Under the county program, once a risk assessment tool is applied, a recommendation regarding a defendant’s pretrial release will be provided to a judge.
“The important part of this is we are providing our judges with information. We are not taking the discretion away from judges but we are providing them with useful information in making the assessment of what to do with an individual once they are brought before the judge,” DelRicci said.
While #MontcoPa #Court officials will preserve a monetary bail system in the county, pretrial release decisions will coincide with the least restrictive conditions that insure appearances at subsequent court proceedings & simultaneously protect public safety.Pretrial Services— Carl Hessler Jr. (@MontcoCourtNews) July 31, 2020
“If the judge chooses not to follow the recommendation, it is critical that there be an expeditious review,” DelRicci added.
Currently, if a lawyer, on behalf of a client, files a request for a reduction in bail that has been set by a district judge, it could take weeks to get a hearing.
“Our program provides for a goal of 24 to 48 hours of a review of any decision that is inconsistent with a recommendation of our agency so that we don’t take people off the streets and put them in jail simply because they have no financial ability to post a cash bail that was imposed. That cannot happen and that will not happen under this program,” DelRicci said.
While awaiting hearings, defendants would be monitored based on the assessed risk level, which can include: court reminders for all defendants; reporting by phone; reporting in-person; drug and alcohol testing; drug and alcohol treatment, including behavioral health treatment; electronic monitoring; or other provisions such as no contact orders and curfews.
In developing the county plan, Kehs said officials examined other program models in place in the state and nation.
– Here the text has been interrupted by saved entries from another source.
(** Responses in op order, each for its own op. *)
Lemma process_batch_aligned env ops st rs st' :
  (∀ i, be_panics env i = false) →
  total_drained (batch_drained env ops st) < BATCH_RESPONSE_BUDGET →
  process_batch env ops st = (rs, st') →
  length rs = length ops ∧
  ∀ i o r, ops !! i = Some o → rs !! i = Some r → answers env i o r.
Proof.
  intros Hp Hlt. unfold process_batch.
  destruct (batch_phase2 _ _) as [irs st1] eqn:E. intros [= <- _].
  apply batch_results in E as [Hok Hidx]. specialize (Hidx Hp Hlt).
  set (srt := sort_by_key (λ r, Z.of_nat r.1) irs).
  assert (Hs : map fst srt = seq 0 (length ops)) by (by apply sort_by_key_seq).
  split; [by rewrite length_map, <-(length_map fst), Hs, length_seq|].
  intros i o r Ho Hr. rewrite list_lookup_fmap in Hr.
  destruct (srt !! i) as [[j r']|] eqn:Ei; simplify_eq/=.
  assert (j = i) as ->.
  { assert (Hj : map fst srt !! i = Some j) by (by rewrite list_lookup_fmap, Ei).
    rewrite Hs in Hj. by apply lookup_seq in Hj as [-> _]. }
  assert (Hin : (i, r) ∈ irs).
  { rewrite <-(sort_by_key_perm (λ r, Z.of_nat r.1) irs). by eapply list_elem_of_lookup_2. }
  rewrite Forall_forall in Hok. destruct (Hok _ Hin) as (o' & Ho' & Ha). simpl in *.
  by simplify_eq.
Qed.

(** C9: batch responses are aligned with their ops.  As long as the drains
    do not use up the response budget (and no connect task panics), the reply
    has exactly one response per op, in op order, and each one is an error or
    names the session of its op (the freshly opened one for an open), in
    whatever order the concurrent connects complete. *)
Theorem batch_response_aligned env ops st rs st' :
  (∀ i, be_panics env i = false) →
  total_drained (batch_drained env ops st) < BATCH_RESPONSE_BUDGET →
  process_batch env ops st = (rs, st') →
  length rs = length ops ∧
  ∀ i o r, ops !! i = Some o → rs !! i = Some r → answers env i o r.
Proof. apply process_batch_aligned. Qed.

(** C8: the raw bytes of all TCP drains of one batch stay within
    [BATCH_RESPONSE_BUDGET], however many sessions have data and however fast
    the readers refill them during the drain. *)
Theorem batch_drain_within_budget env ops st :
  total_drained (batch_drained env ops st) ≤ BATCH_RESPONSE_BUDGET.
Proof.
  unfold batch_drained.
  destruct (tcp_drain_phase _ _ _ _) as [ds st1] eqn:Et. simpl.
  by eapply tcp_drain_phase_budget; [|exact Et].
Qed.
End alignment.

(** ** When the budget runs out *)

Section budget.
Context `{!Base64}.

(** A session with at least [TCP_DRAIN_MAX_BYTES] buffered and nothing
    arriving during the drain uses up exactly that much of the budget. *)
Lemma tcp_drain_phase_full env i sid c seq drains remaining st :
  be_ticks env i = [] → eof (tcp_heap st !!! c) = false →
  TCP_DRAIN_MAX_BYTES ≤ len (read_buf (tcp_heap st !!! c)) → TCP_DRAIN_MAX_BYTES ≤ remaining →
  ∃ s', tcp_drain_phase env ((i, sid, c, seq) :: drains) remaining st =
    let d := mk_drained i sid (ztake TCP_DRAIN_MAX_BYTES (read_buf (tcp_heap st !!! c))) false seq in
    let st := update_inner c (λ _, s') st in
    if remaining - TCP_DRAIN_MAX_BYTES =? 0 then ([d], st)
    else let '(ds, st) := tcp_drain_phase env drains (remaining - TCP_DRAIN_MAX_BYTES) st in
         (d :: ds, st).
Proof.
  intros Ht He Hl Hr. set (s := tcp_heap st !!! c) in *. set (cap := TCP_DRAIN_MAX_BYTES) in *.
  set (t := mk_tick [] false true).
  assert (Hcap : drain_cap (sat_sub remaining (len (@nil byte))) = cap).
  { unfold drain_cap, sat_sub. change (len (@nil byte)) with 0. fold cap.
    assert (cap = 16777216) by done. lia. }
  assert (Hb : read_buf (tick_inner t s) = read_buf s) by (simpl; apply app_nil_r).
  assert (Hpos : 0 < cap) by done.
  assert (Hlen : len (ztake cap (read_buf s)) = cap) by (apply len_ztake; lia).
  assert (Hd : ∃ s1, drain_now (tick_inner t s) (sat_sub remaining (len (@nil byte))) =
    (ztake cap (read_buf s), false, s1)).
  { unfold drain_now, take_buf. rewrite Hcap, Hb. case_if.
    - eexists. f_equal. f_equal; [|exact He].
      unfold ztake. rewrite take_ge; [done|]. unfold len in *. lia.
    - by eexists. }
  destruct Hd as [s1 Hd].
  assert (Hloop : drain_loop [] remaining [] false s = (ztake cap (read_buf s), false, s1)).
  { cbn [drain_loop]. unfold drain_turn. fold t. rewrite Hd.
    rewrite bool_decide_eq_false_2.
    2:{ intros Hn. rewrite Hn, len_nil in Hlen. lia. }
    fold cap. rewrite Hlen, (Z.leb_refl cap). done. }
  exists (set_last_active (be_now env) s1). cbn [tcp_drain_phase]. fold s. rewrite Ht, Hloop, Hlen.
  replace (0 <? cap) with true by done.
  replace (sat_sub remaining cap) with (remaining - cap) by (unfold sat_sub; lia). done.
Qed.

Definition poll (sid : bytes) : BatchOp :=
  mk_op (bs "data") (Some sid) None None None None None.
Definition close_op (sid : bytes) : BatchOp :=
  mk_op (bs "close") (Some sid) None None None None None.

(** An environment in which nothing arrives. *)
Definition quiet_op : OpEnv := mk_env 0 (Ok tt) (Ok tt) (bs "uuid").
Definition quiet_env : BatchEnv :=
  mk_batch_env (λ _, quiet_op) (λ _, 0) (λ _, false) (λ _, []) (λ _, []) 0.

Definition buffered (b : bytes) : SessionInner := set_read_buf b (new_inner 0).

(** Three open sessions, the first two with data buffered. *)
Definition three_sessions (ba bb : bytes) : AppState :=
  mk_app (<[0%nat := buffered ba]> (<[1%nat := buffered bb]> (<[2%nat := buffered []]> ∅))) ∅ 3
    (<[bs "a" := mk_managed 0 false]> (<[bs "b" := mk_managed 1 false]>
      (<[bs "c" := mk_managed 2 false]> ∅)))
    ∅ {[0; 1; 2]}%nat ∅ ∅ (bs "key") false.

Definition busy_ops : list BatchOp := [poll (bs "a"); poll (bs "b"); poll (bs "c"); close_op (bs "x")].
The proposal recommended by court officials previously was approved by the county’s Criminal Justice Advisory Board in 2019. Since then, officials have appointed an implementation committee that includes judges, district court judges, representatives from the district attorney and public defender offices and private defense lawyers.
“We continue to work as an implementation committee moving forward,” Kehs explained.